START Data extracts

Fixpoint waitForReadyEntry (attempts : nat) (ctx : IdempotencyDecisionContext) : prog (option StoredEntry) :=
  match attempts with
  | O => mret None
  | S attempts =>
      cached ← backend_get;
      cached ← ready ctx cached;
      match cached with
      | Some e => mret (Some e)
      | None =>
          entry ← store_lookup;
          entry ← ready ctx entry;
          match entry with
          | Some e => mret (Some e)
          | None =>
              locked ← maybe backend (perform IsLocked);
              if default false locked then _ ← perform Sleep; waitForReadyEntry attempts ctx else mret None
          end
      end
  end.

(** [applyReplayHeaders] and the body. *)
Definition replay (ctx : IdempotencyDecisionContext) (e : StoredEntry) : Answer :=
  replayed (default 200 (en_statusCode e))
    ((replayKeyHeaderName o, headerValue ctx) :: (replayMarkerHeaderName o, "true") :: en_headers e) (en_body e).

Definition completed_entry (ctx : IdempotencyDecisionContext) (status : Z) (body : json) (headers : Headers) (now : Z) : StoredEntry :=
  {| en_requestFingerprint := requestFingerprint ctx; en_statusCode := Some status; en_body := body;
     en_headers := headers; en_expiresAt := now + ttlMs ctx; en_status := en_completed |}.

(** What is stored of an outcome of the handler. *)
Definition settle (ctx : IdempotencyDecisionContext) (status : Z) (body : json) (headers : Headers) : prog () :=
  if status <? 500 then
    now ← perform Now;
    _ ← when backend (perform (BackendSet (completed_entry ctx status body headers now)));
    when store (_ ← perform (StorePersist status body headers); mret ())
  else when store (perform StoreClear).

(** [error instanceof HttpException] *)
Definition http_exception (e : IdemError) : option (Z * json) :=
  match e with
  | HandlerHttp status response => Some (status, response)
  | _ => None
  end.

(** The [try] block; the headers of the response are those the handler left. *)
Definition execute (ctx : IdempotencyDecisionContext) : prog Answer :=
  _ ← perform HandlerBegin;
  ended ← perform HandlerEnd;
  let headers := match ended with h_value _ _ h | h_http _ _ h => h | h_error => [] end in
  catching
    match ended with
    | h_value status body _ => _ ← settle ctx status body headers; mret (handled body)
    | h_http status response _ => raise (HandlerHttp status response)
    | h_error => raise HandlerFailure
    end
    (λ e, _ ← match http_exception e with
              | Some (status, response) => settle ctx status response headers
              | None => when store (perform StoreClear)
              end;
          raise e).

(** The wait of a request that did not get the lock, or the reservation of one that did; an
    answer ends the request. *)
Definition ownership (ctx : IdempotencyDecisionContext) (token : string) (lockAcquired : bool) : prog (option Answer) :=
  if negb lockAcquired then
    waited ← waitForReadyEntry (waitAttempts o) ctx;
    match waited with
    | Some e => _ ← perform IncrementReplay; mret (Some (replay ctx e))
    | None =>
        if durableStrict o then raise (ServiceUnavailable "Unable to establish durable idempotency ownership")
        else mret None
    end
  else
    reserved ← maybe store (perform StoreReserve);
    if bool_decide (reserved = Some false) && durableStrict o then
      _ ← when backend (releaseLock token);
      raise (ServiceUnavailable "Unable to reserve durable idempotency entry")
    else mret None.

END Data extracts
START Data extracts

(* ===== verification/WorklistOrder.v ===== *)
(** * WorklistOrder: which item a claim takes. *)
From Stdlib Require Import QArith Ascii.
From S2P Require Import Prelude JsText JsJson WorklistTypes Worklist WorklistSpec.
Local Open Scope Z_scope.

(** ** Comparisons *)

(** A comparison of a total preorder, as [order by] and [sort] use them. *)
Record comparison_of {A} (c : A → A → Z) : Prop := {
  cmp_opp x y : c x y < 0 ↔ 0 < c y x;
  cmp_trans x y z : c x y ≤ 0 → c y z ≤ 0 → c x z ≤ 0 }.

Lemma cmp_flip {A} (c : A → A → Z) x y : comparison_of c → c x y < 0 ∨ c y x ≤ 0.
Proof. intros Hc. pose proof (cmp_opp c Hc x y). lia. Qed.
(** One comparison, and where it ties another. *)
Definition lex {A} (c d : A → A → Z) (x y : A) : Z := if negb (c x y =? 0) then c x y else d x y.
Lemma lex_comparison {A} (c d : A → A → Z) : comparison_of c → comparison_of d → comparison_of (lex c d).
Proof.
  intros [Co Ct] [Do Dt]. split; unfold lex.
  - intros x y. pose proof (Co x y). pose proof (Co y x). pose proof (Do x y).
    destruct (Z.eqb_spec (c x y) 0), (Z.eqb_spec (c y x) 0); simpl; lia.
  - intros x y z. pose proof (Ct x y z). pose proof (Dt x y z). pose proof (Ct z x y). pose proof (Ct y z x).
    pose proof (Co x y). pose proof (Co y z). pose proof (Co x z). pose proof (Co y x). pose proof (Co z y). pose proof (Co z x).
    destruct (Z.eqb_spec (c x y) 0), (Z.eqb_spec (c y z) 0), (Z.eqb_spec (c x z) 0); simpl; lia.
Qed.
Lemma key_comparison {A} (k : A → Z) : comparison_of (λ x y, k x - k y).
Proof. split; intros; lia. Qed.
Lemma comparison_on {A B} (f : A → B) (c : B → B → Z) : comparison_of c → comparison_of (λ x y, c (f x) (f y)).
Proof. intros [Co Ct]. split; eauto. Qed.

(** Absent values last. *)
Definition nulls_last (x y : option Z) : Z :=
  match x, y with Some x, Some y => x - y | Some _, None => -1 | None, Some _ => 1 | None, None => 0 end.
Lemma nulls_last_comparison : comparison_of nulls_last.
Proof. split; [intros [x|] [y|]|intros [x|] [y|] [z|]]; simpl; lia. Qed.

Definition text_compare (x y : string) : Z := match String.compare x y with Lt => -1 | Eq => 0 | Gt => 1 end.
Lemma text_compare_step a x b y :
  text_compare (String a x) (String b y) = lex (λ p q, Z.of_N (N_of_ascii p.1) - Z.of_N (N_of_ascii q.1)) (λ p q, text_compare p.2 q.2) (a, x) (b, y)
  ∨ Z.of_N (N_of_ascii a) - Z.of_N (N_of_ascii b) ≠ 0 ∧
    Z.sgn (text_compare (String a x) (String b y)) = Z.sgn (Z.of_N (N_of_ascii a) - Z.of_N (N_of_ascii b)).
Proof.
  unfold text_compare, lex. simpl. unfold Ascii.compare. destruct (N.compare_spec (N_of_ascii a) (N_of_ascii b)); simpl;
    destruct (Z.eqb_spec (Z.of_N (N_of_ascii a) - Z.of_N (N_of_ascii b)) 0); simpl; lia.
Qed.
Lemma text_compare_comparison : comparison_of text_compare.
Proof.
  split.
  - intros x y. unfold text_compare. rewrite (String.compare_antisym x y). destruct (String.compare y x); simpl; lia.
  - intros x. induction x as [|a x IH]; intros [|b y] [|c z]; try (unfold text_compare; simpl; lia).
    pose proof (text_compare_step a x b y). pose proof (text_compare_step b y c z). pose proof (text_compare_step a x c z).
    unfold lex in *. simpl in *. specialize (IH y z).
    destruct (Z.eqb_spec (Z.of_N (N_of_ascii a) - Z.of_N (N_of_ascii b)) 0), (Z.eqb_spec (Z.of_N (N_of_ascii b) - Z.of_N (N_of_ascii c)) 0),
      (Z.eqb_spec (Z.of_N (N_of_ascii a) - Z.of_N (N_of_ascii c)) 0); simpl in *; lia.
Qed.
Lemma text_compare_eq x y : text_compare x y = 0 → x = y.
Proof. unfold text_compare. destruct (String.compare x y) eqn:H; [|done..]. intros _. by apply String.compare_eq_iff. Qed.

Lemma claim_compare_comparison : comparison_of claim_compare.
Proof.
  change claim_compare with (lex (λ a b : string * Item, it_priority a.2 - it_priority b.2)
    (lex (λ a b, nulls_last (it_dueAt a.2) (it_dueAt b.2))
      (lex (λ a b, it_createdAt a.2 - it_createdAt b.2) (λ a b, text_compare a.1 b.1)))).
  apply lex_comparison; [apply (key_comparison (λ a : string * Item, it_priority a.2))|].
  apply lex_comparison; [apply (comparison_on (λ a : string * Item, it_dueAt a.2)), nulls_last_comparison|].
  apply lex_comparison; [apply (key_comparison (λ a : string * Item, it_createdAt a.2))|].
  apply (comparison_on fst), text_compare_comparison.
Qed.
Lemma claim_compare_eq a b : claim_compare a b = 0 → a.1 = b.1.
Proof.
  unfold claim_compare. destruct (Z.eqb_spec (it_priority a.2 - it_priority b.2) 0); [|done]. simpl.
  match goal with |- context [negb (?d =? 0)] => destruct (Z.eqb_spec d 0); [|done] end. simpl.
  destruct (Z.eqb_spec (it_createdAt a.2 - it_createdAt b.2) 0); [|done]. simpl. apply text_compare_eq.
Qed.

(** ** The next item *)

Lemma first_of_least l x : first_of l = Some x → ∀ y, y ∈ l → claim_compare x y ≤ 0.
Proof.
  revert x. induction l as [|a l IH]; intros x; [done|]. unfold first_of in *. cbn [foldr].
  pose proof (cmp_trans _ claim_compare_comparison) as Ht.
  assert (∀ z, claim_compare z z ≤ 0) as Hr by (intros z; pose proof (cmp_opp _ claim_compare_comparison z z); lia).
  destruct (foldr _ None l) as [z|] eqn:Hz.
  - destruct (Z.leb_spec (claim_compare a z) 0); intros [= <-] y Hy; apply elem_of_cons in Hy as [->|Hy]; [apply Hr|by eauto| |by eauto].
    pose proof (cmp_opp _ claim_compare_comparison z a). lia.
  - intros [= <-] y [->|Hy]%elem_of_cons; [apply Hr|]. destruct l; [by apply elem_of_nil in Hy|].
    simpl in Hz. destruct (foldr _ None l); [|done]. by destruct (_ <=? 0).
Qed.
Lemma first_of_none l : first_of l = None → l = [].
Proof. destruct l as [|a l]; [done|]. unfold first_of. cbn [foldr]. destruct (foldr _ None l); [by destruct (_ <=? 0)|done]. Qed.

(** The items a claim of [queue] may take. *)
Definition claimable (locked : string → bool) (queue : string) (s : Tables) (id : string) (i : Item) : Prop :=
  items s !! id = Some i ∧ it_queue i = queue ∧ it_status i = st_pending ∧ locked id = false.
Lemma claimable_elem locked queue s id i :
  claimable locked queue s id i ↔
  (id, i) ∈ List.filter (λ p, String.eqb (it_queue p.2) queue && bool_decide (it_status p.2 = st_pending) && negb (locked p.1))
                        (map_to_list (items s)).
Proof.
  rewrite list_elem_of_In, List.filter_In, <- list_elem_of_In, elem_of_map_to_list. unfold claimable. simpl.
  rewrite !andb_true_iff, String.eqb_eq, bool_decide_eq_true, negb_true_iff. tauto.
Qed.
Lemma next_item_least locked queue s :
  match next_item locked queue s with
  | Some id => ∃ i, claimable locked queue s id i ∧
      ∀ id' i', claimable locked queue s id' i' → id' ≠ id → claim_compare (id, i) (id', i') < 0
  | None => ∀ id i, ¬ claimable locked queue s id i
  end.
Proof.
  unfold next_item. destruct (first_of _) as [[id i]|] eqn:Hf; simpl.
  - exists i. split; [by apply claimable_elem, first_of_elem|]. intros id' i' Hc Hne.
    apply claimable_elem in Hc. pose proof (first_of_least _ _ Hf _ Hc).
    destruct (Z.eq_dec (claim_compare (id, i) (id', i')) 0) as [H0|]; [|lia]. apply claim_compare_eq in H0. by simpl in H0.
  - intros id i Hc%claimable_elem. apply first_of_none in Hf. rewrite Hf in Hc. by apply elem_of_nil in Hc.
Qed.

END Data extracts
START Data extracts

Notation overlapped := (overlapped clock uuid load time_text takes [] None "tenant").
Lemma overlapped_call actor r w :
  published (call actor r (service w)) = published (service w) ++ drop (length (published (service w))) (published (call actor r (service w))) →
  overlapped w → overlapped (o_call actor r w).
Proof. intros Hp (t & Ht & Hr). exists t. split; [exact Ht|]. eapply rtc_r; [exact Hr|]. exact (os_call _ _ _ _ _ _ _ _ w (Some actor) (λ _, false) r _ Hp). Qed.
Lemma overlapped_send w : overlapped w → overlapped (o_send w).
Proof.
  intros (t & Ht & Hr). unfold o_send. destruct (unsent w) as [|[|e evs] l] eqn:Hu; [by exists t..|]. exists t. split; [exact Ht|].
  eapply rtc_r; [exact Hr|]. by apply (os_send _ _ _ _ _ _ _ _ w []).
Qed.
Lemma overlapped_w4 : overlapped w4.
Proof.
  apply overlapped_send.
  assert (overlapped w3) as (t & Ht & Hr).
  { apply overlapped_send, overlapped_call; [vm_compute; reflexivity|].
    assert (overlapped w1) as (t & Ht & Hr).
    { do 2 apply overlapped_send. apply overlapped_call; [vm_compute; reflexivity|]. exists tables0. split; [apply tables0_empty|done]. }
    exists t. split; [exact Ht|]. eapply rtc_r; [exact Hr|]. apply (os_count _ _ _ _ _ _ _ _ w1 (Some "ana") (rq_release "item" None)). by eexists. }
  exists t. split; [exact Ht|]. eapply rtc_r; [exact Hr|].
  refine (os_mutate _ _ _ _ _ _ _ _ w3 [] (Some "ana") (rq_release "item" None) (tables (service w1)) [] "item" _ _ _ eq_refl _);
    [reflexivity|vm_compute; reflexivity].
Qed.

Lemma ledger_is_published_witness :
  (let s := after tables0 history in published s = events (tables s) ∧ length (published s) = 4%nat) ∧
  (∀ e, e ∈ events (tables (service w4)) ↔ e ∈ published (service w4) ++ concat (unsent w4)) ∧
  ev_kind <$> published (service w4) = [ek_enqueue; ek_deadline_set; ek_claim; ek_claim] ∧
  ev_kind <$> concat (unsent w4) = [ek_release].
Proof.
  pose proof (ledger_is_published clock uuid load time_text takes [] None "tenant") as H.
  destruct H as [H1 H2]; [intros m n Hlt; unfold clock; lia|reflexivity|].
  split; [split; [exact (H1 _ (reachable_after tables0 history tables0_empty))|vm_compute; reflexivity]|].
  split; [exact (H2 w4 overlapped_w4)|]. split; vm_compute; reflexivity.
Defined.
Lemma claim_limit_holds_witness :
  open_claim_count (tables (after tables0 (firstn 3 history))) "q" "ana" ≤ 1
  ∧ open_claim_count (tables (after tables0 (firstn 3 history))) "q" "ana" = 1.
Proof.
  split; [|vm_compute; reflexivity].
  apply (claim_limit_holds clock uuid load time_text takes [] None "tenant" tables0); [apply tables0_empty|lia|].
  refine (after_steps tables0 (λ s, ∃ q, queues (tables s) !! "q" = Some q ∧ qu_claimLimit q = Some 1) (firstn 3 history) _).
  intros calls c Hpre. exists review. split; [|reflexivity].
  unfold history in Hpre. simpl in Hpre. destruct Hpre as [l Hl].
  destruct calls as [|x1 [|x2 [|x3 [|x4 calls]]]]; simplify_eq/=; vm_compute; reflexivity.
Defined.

END Data extracts

▶ _What to work on_
The required answer is the run of lines above, starting at the line with "Item, it_createdAt a.2))|]." and ending at the line with "(** ** The next item *)", reproduced exactly with both ends.

▶ _Reply to the task_
  apply lex_comparison; [apply (key_comparison (λ a : string * Item, it_createdAt a.2))|].
  apply (comparison_on fst), text_compare_comparison.
Qed.
Lemma claim_compare_eq a b : claim_compare a b = 0 → a.1 = b.1.
Proof.
  unfold claim_compare. destruct (Z.eqb_spec (it_priority a.2 - it_priority b.2) 0); [|done]. simpl.
  match goal with |- context [negb (?d =? 0)] => destruct (Z.eqb_spec d 0); [|done] end. simpl.
  destruct (Z.eqb_spec (it_createdAt a.2 - it_createdAt b.2) 0); [|done]. simpl. apply text_compare_eq.
Qed.

(** ** The next item *)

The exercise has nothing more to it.